[Extracted information — start]
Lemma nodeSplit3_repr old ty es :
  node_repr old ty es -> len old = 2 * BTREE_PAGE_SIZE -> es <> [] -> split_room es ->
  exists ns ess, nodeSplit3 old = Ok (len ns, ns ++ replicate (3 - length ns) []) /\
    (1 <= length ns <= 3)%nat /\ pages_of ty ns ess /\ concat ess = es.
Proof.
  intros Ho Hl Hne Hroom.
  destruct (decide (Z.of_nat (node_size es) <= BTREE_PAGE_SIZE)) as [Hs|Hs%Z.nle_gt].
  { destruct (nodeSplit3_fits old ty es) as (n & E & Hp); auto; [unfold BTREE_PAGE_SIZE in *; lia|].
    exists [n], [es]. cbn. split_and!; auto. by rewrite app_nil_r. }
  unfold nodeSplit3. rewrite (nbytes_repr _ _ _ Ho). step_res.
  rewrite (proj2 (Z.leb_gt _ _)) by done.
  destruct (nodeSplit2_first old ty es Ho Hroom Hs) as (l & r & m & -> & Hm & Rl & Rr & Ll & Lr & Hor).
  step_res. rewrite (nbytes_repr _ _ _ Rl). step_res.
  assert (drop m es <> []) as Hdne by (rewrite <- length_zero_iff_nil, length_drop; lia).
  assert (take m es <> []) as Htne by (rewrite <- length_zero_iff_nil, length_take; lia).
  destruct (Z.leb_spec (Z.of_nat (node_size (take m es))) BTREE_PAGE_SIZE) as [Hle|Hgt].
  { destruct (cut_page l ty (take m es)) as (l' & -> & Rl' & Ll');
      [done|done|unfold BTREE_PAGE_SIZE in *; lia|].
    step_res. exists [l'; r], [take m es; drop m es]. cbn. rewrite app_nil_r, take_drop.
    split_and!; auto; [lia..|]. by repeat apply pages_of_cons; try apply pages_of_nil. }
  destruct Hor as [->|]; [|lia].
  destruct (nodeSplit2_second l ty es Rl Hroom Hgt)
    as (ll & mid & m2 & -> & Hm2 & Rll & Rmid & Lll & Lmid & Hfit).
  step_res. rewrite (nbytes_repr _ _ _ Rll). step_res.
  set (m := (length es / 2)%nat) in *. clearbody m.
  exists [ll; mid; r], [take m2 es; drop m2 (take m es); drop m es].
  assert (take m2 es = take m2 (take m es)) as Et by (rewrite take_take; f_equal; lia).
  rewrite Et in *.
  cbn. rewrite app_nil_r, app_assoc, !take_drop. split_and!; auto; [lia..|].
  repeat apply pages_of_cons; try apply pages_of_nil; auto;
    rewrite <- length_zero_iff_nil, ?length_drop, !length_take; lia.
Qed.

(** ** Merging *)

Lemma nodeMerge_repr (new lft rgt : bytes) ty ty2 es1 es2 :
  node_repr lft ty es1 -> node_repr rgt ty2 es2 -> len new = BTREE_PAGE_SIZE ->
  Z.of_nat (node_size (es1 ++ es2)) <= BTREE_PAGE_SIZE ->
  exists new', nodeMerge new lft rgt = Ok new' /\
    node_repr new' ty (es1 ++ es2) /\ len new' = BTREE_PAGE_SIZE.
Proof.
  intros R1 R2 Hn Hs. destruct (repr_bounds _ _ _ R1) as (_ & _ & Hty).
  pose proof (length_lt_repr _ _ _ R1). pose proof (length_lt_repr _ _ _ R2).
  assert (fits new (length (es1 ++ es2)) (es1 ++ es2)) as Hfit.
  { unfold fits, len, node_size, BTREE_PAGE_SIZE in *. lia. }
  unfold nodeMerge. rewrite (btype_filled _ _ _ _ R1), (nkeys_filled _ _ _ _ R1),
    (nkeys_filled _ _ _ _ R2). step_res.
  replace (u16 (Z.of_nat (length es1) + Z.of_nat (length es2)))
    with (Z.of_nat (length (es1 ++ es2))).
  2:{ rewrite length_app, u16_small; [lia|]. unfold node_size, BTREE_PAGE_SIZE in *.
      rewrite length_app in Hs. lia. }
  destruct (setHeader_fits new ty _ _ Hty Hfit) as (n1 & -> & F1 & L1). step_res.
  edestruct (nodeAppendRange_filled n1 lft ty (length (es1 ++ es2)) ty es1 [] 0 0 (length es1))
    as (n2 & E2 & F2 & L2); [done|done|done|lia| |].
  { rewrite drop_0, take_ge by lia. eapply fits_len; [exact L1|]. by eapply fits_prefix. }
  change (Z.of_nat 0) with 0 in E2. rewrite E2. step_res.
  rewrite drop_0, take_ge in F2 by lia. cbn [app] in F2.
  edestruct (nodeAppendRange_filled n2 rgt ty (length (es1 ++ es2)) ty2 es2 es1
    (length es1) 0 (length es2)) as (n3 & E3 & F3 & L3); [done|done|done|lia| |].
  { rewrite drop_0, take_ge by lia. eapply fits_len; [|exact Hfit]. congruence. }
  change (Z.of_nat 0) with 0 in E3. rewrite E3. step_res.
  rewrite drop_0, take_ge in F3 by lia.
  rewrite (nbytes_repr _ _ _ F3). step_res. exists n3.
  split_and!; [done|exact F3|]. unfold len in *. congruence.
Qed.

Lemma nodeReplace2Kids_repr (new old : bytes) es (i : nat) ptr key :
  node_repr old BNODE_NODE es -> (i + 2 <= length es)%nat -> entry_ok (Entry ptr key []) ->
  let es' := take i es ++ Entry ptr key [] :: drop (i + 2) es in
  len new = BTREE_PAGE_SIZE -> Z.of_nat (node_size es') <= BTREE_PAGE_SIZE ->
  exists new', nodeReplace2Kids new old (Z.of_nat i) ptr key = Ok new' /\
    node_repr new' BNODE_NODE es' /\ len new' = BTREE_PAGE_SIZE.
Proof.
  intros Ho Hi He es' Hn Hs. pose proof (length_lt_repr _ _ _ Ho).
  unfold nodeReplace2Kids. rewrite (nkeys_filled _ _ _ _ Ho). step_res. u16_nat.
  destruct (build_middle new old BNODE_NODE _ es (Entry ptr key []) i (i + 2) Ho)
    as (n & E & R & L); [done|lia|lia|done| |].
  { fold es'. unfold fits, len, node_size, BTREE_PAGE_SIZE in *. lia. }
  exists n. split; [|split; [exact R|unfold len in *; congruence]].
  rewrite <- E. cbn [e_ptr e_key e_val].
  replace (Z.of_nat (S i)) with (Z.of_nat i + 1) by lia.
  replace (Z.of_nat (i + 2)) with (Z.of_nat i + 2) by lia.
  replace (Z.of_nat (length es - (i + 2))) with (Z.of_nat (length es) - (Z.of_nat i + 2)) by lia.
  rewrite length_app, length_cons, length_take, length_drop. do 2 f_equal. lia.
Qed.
[Extracted information — finish]
Problem statement: Reproduce, character for character, only the lines of the preceding data that start at the line with "(1 <= length" and end at the line with "exists [ll; mid;", both included.

The answer:
    (1 <= length ns <= 3)%nat /\ pages_of ty ns ess /\ concat ess = es.
Proof.
  intros Ho Hl Hne Hroom.
  destruct (decide (Z.of_nat (node_size es) <= BTREE_PAGE_SIZE)) as [Hs|Hs%Z.nle_gt].
  { destruct (nodeSplit3_fits old ty es) as (n & E & Hp); auto; [unfold BTREE_PAGE_SIZE in *; lia|].
    exists [n], [es]. cbn. split_and!; auto. by rewrite app_nil_r. }
  unfold nodeSplit3. rewrite (nbytes_repr _ _ _ Ho). step_res.
  rewrite (proj2 (Z.leb_gt _ _)) by done.
  destruct (nodeSplit2_first old ty es Ho Hroom Hs) as (l & r & m & -> & Hm & Rl & Rr & Ll & Lr & Hor).
  step_res. rewrite (nbytes_repr _ _ _ Rl). step_res.
  assert (drop m es <> []) as Hdne by (rewrite <- length_zero_iff_nil, length_drop; lia).
  assert (take m es <> []) as Htne by (rewrite <- length_zero_iff_nil, length_take; lia).
  destruct (Z.leb_spec (Z.of_nat (node_size (take m es))) BTREE_PAGE_SIZE) as [Hle|Hgt].
  { destruct (cut_page l ty (take m es)) as (l' & -> & Rl' & Ll');
      [done|done|unfold BTREE_PAGE_SIZE in *; lia|].
    step_res. exists [l'; r], [take m es; drop m es]. cbn. rewrite app_nil_r, take_drop.
    split_and!; auto; [lia..|]. by repeat apply pages_of_cons; try apply pages_of_nil. }
  destruct Hor as [->|]; [|lia].
  destruct (nodeSplit2_second l ty es Rl Hroom Hgt)
    as (ll & mid & m2 & -> & Hm2 & Rll & Rmid & Lll & Lmid & Hfit).
  step_res. rewrite (nbytes_repr _ _ _ Rll). step_res.
  set (m := (length es / 2)%nat) in *. clearbody m.
  exists [ll; mid; r], [take m2 es; drop m2 (take m es); drop m es].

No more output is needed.